Neither the guests nor Simon rightly respond by repenting of their own weak love. If any of us thinks that we can impress Jesus with our right living or right doctrine alone, we are in for a rude shock when we meet him at the judgment seat of Christ. This story must help us to realize that our lukewarm, calculating hearts don‘t love God or others the way we should. Our only hope is to throw ourselves on Him and cry out, God be merciful to me, a sinner! As we have seen, He has a soft spot in His heart for sinners who humble themselves.  So, what if this were a good woman instead of an immoral one? This scene is similar to one told in Matthew 26:6-13, Mark 14:3-9, and John 12:1-7. The second scene occurs shortly before Jesus‘ death.

This time, the principle player is Mary of Bethany. No doubt, Mary had heard or seen the actions of the prostitute earlier. Now Mary is overwhelmed with her thoughts of what Jesus says will happen to Him very soon (Mk 10:33-34). The disciples have just heard Him say that He is going to Jerusalem to be tortured and to die, but they seem to be on another planet, for all the comfort that they are showing to Jesus in His final hours! They are squabbling about who will be the greatest in the kingdom (Mk 10:37, 41).  But Mary can think only of Him. What can she do? She gets a liter bottle of nard perfume and kneels at His feet. She sat at His feet before, we remember, to listen and learn from Him while Martha cooked (Lk 10:40). She knelt there once again when her brother Lazarus died (Jn 11:32). But after Lazarus‘ resurrection, she has come to a new understanding of Jesus.  He is not just her rabbi, teacher, He is the Lord of life!

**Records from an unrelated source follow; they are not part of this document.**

(** * Transportation-Forms: token service, permission resolver,
      authorization gate and audit recorder

    A shallow embedding of [backend/auth/jwt_handler.py],
    [backend/auth/permissions.py], [backend/auth/authorization.py],
    [backend/auth/dependencies.py] and of [FormService._audit_log]
    ([backend/services/forms.py]), followed by the properties that the
    specification states about them.

    Conventions.
    - Python exceptions are values of [exn]; a computation that may raise
      returns an [outcome].
    - Instants and durations are integers counting microseconds (the
      resolution of [datetime] and [timedelta]); the floats produced by
      [datetime.timestamp()] are idealised as exact.  The clock is read
      once per call and passed as the parameter [now].
    - Permission identifiers are strings: [Permission] is a [str]
      enumeration, whose members compare and hash like their values. *)

From Stdlib Require Import Ascii.
From stdpp Require Import gmap strings list.

#[local] Set Warnings "-clear-no-such-hyp".

Local Open Scope Z_scope.

(** ** Python values, exceptions and outcomes *)

(** JSON values as they occur in token claims. *)
Inductive value :=
  | VNull
  | VStr (s : string)
  | VNum (micros : Z)
  | VList (items : list string).

#[global] Instance value_eq_dec : EqDecision value.
Proof. solve_decision. Defined.

Abbreviation claims := (gmap string value).

(** Exceptions of the PyJWT library ([jwt.exceptions]), all subclasses of
    [PyJWTError]. *)
Inductive jwt_error :=
  | DecodeError
  | InvalidAlgorithmError
  | InvalidSignatureError
  | ExpiredSignatureError
  | ImmatureSignatureError
  | InvalidIssuedAtError
  | InvalidAudienceError
  | InvalidIssuerError
  | MissingRequiredClaimError (claim : string).

(** The [ValueError]s raised by this repository, one constructor per
    message, named after the failure kinds of the specification. *)
Inductive value_error :=
  | Expired                                        (* Token has expired *)
  | BadAudience                                    (* Invalid token audience *)
  | BadIssuer                                      (* Invalid token issuer *)
  | ValidationFailed (e : jwt_error)               (* Token validation failed: e *)
  | TypeMismatch (expected : string) (got : value) (* Invalid token type. Expected .., got .. *)
  | InvalidRefreshToken                            (* Invalid refresh token *)
  | SubjectMismatch                                (* Refresh token user ID mismatch *)
  | UnknownResource (resource : string)            (* Unknown resource: .. *)
  | UnknownAction (action resource : string).      (* Unknown action '..' for resource '..' *)

(** The [detail] of an [HTTPException]. *)
Inductive http_detail :=
  | InvalidCredentials
  | DetailOf (e : value_error)
  | ConfigurationError (e : value_error)
  | InsufficientPermissions (required : string)
  | RequiredOneOf (permissions : list string)
  | RequiredAllOf (permissions : list string).
Definition type (c : Cmd) : CmdType :=
  match body c with
  | CDraw _ => kDraw_CmdType
  | CStencilPath _ => kStencilPath_CmdType
  | CSetState _ => kSetState_CmdType
  | CClear _ => kClear_CmdType
  | CClearStencilClip _ => kClearStencilClip_CmdType
  | CCopySurface _ => kCopySurface_CmdType
  | CDrawPath _ => kDrawPath_CmdType
  | CDrawPaths _ => kDrawPaths_CmdType
  | CDrawBatch _ => kDrawBatch_CmdType
  end.

Definition isTraced (c : Cmd) : bool :=
  match fMarkerID c with Some _ => true | None => false end.

(** ** The recorder *)

Record Recorder := {
  fCmdBuffer : list Cmd;
  fPrevState : option nat;
  fDrawBatch : option nat;
}.

Definition with_buffer (st : Recorder) (buf : list Cmd) : Recorder :=
  {| fCmdBuffer := buf; fPrevState := fPrevState st; fDrawBatch := fDrawBatch st |}.

(** [GrNEW_APPEND_TO_RECORDER]: the record goes to the end; its address is
    the old length. *)
Definition push_back (st : Recorder) (c : Cmd) : Recorder :=
  with_buffer st (fCmdBuffer st ++ [c]).

Definition pop_back (st : Recorder) : Recorder :=
  with_buffer st (removelast (fCmdBuffer st)).

(** A write through a [Cmd*]. *)
Definition store (p : nat) (c : Cmd) (st : Recorder) : Recorder :=
  with_buffer st (<[p := c]> (fCmdBuffer st)).

Definition back (st : Recorder) : option Cmd := list.last (fCmdBuffer st).

(** Reading a [SetState*]. *)
Definition deref_SetState (st : Recorder) (p : nat) : option SetState :=
  c ← fCmdBuffer st !! p;
  match body c with CSetState s => Some s | _ => None end.

Definition reset (st : Recorder) : Recorder :=
  {| fCmdBuffer := []; fPrevState := None; fDrawBatch := None |}.

Definition has_primitive (s : SetState) : bool :=
  match fPrimitiveProcessor s with Some _ => true | None => false end.

(** Lines 368-372: the elision test of the primitive-processor overload. *)
Definition prev_equal_prim (prev ss : SetState) : bool :=
  match fPrimitiveProcessor prev, fPrimitiveProcessor ss with
  | Some pp, Some sp =>
      canMakeEqual pp (fBatchTracker prev) sp (fBatchTracker ss)
      && isEqual (fPipeline prev) (fPipeline ss)
  | _, _ => false
  end.

(** Lines 394-395: the elision test of the batch overload. *)
Definition prev_equal_batch (prev ss : SetState) : bool :=
  negb (has_primitive prev) && isEqual (fPipeline prev) (fPipeline ss).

She begins to daub His head and feet with a whole pound (half a kilo) of the wildly expensive myrrh spikenard, a sticky mixture of resin and scent. This is the kind of perfume that people used to anoint a corpse as the first step of embalming, or to anoint a priest for entering the holy place (Lev 21:10). If you have smelled oil-based perfume, you know how rich even a few drops are, and this was a half kilo! John says that the scent saturated the room. As the sinner woman did months or even years before, Mary wipes Jesus‘ feet with her hair (Jn 12:3) and offers complete devotion to her Lord.

The text says the nard was worth  a year‘s wages. How would Mary have possessed such an expensive gift? As far as she is concerned, Jesus is worth everything. The anointing and wiping with her hair is the most expressive thing that she can think of to show that her own need of forgiveness is as great as the immoral woman’s had been, to prepare Jesus’s body for His work as priest and for His coming death.

As before, there is someone handy to criticize Mary. This time it is not Simon the Pharisee, but Judas who protested, What a waste of money!  Hours later, Jesus follows Mary‘s example of humility and reveals the depths of His love as He kneels at the disciples‘ feet to wash them (Jn 13:5).

Our marriages were designed to picture Christ and the church. Do we give ourselves fully to seeking reconciliation and expressing love with our whole hearts as Mary and Jesus portray in these passages? Or, do we hang back and criticize extravagant expressions of love as wasteful?

Having cancer showed me that no matter whether you have days, months, or years left together with your spouse, the time is short.  Looking back, your deep expressions of love may seem like the most important things that you did in your marriage.